> **To do**: Look through the lines below and extract each one that contains "else".

══════

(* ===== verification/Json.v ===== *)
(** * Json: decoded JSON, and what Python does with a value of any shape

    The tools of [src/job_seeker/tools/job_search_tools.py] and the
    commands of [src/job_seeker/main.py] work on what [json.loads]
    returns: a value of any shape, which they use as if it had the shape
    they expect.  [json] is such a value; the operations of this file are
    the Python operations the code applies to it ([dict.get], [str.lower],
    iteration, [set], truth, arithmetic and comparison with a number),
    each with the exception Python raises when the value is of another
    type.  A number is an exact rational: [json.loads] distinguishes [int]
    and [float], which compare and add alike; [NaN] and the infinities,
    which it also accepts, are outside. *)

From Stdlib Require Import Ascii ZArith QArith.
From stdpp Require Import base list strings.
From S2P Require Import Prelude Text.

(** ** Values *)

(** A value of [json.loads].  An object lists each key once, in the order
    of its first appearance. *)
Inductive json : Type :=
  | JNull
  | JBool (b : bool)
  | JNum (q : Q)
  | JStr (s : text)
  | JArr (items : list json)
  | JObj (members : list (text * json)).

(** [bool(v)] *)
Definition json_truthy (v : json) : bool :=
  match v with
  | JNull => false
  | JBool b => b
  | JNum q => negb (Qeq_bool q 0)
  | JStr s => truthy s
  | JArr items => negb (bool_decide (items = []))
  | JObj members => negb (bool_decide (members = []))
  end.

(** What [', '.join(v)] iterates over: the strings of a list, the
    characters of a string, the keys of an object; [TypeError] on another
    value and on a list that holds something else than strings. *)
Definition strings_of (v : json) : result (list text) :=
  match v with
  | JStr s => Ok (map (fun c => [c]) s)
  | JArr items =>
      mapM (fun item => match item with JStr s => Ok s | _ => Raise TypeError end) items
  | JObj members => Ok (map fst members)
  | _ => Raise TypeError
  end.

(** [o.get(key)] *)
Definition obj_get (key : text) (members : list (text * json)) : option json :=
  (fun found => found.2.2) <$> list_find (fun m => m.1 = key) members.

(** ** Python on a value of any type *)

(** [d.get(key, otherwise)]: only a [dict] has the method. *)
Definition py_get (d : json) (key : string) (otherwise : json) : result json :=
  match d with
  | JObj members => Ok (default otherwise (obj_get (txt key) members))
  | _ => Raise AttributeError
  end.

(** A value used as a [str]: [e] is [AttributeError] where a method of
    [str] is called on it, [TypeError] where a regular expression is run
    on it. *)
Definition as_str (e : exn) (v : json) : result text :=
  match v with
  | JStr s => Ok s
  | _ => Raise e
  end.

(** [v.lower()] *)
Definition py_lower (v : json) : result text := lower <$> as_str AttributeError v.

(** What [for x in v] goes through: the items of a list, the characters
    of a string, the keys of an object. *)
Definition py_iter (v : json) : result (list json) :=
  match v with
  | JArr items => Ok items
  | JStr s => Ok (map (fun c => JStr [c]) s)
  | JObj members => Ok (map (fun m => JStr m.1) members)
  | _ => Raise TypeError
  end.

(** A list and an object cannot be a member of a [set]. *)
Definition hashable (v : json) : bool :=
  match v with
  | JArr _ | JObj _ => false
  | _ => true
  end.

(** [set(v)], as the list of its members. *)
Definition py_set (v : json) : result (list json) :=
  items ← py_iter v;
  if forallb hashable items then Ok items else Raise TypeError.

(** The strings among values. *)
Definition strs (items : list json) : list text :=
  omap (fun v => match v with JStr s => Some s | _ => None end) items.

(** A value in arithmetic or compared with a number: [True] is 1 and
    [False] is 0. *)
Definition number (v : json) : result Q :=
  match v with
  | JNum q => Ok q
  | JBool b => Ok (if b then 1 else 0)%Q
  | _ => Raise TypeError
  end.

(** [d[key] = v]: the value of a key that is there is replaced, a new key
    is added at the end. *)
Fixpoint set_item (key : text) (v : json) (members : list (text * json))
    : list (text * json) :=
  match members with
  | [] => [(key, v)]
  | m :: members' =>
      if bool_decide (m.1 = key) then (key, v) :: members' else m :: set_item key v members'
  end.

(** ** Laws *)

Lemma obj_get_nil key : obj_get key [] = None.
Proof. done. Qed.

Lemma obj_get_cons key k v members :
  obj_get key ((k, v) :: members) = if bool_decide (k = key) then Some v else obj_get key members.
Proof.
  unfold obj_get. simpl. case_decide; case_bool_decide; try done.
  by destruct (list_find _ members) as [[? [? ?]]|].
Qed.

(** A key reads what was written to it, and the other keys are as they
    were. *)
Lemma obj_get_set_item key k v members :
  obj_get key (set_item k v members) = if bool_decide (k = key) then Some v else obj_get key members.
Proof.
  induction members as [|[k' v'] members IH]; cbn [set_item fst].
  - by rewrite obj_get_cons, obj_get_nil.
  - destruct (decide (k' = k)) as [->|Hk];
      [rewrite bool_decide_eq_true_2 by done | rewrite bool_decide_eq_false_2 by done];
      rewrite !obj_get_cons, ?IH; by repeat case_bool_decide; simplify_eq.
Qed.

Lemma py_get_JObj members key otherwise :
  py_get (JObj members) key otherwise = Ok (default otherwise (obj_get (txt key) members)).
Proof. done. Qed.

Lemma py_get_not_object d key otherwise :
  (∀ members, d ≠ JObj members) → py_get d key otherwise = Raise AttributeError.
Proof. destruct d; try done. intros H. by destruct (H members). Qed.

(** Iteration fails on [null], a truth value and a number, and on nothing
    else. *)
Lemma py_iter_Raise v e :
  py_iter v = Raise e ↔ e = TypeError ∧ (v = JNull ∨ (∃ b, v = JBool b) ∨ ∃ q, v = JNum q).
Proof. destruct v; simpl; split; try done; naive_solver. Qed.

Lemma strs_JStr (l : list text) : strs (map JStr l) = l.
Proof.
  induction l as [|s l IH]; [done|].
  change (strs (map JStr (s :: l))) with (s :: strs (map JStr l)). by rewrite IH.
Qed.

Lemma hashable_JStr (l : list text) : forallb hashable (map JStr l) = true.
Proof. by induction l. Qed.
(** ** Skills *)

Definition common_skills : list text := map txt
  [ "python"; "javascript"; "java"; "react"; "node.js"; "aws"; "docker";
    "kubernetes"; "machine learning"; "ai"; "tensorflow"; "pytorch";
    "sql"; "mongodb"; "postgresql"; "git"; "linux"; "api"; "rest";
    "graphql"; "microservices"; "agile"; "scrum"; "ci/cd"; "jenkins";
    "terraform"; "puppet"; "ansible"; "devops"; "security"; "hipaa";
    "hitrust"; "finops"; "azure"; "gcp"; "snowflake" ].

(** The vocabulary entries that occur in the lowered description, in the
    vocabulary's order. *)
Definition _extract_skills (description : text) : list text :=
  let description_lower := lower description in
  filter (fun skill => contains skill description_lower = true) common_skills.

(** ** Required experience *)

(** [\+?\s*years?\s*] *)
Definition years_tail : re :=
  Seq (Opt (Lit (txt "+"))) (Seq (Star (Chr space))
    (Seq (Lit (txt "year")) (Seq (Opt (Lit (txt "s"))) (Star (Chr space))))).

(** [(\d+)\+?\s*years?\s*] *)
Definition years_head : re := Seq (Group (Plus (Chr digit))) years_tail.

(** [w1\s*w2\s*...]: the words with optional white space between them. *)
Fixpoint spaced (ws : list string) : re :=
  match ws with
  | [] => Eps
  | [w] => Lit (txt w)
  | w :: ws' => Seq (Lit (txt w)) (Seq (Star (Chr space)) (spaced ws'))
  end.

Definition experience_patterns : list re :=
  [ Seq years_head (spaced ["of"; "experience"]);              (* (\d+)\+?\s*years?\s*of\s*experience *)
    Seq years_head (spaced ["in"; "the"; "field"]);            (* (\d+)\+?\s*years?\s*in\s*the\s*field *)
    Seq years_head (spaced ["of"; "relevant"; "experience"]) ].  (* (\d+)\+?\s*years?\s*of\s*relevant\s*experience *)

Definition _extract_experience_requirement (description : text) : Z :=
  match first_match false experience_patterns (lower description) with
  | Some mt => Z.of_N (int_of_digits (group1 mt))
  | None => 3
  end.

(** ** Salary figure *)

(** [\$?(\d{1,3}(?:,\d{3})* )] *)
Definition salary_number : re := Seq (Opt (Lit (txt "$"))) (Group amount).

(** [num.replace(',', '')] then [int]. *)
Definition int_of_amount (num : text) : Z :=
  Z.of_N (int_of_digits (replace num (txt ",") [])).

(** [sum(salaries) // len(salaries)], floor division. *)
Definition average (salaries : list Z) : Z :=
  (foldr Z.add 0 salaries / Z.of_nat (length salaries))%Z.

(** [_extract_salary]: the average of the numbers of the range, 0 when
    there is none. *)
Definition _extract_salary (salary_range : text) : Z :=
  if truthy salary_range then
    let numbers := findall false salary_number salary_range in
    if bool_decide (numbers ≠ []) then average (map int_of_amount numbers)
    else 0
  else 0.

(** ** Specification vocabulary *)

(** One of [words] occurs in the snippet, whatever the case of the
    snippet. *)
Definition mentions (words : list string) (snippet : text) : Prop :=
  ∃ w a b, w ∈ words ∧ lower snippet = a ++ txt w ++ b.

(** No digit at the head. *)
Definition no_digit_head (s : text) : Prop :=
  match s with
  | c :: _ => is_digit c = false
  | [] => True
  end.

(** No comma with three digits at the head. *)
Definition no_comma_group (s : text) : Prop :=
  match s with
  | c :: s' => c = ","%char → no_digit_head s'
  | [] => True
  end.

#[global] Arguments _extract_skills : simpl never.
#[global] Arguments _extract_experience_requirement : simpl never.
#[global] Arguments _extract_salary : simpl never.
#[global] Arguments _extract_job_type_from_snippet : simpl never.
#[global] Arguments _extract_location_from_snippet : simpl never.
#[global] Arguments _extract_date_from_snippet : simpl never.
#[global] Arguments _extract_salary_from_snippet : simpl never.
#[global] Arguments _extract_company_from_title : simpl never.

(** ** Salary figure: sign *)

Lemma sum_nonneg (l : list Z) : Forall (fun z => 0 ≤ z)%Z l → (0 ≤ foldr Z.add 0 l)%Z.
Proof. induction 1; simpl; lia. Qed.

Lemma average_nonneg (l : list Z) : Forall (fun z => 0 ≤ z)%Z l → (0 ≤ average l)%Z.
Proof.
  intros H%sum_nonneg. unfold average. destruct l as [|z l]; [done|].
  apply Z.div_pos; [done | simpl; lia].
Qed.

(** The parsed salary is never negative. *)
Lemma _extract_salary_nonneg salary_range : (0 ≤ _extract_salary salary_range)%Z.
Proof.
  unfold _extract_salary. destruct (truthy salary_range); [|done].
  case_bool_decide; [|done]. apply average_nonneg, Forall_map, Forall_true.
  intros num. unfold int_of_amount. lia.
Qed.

══════

> **Response**:
    value and on a list that holds something else than strings. *)
  if forallb hashable items then Ok items else Raise TypeError.
  | JBool b => Ok (if b then 1 else 0)%Q
      if bool_decide (m.1 = key) then (key, v) :: members' else m :: set_item key v members'
  obj_get key ((k, v) :: members) = if bool_decide (k = key) then Some v else obj_get key members.
  obj_get key (set_item k v members) = if bool_decide (k = key) then Some v else obj_get key members.
    else. *)
    else 0
  else 0.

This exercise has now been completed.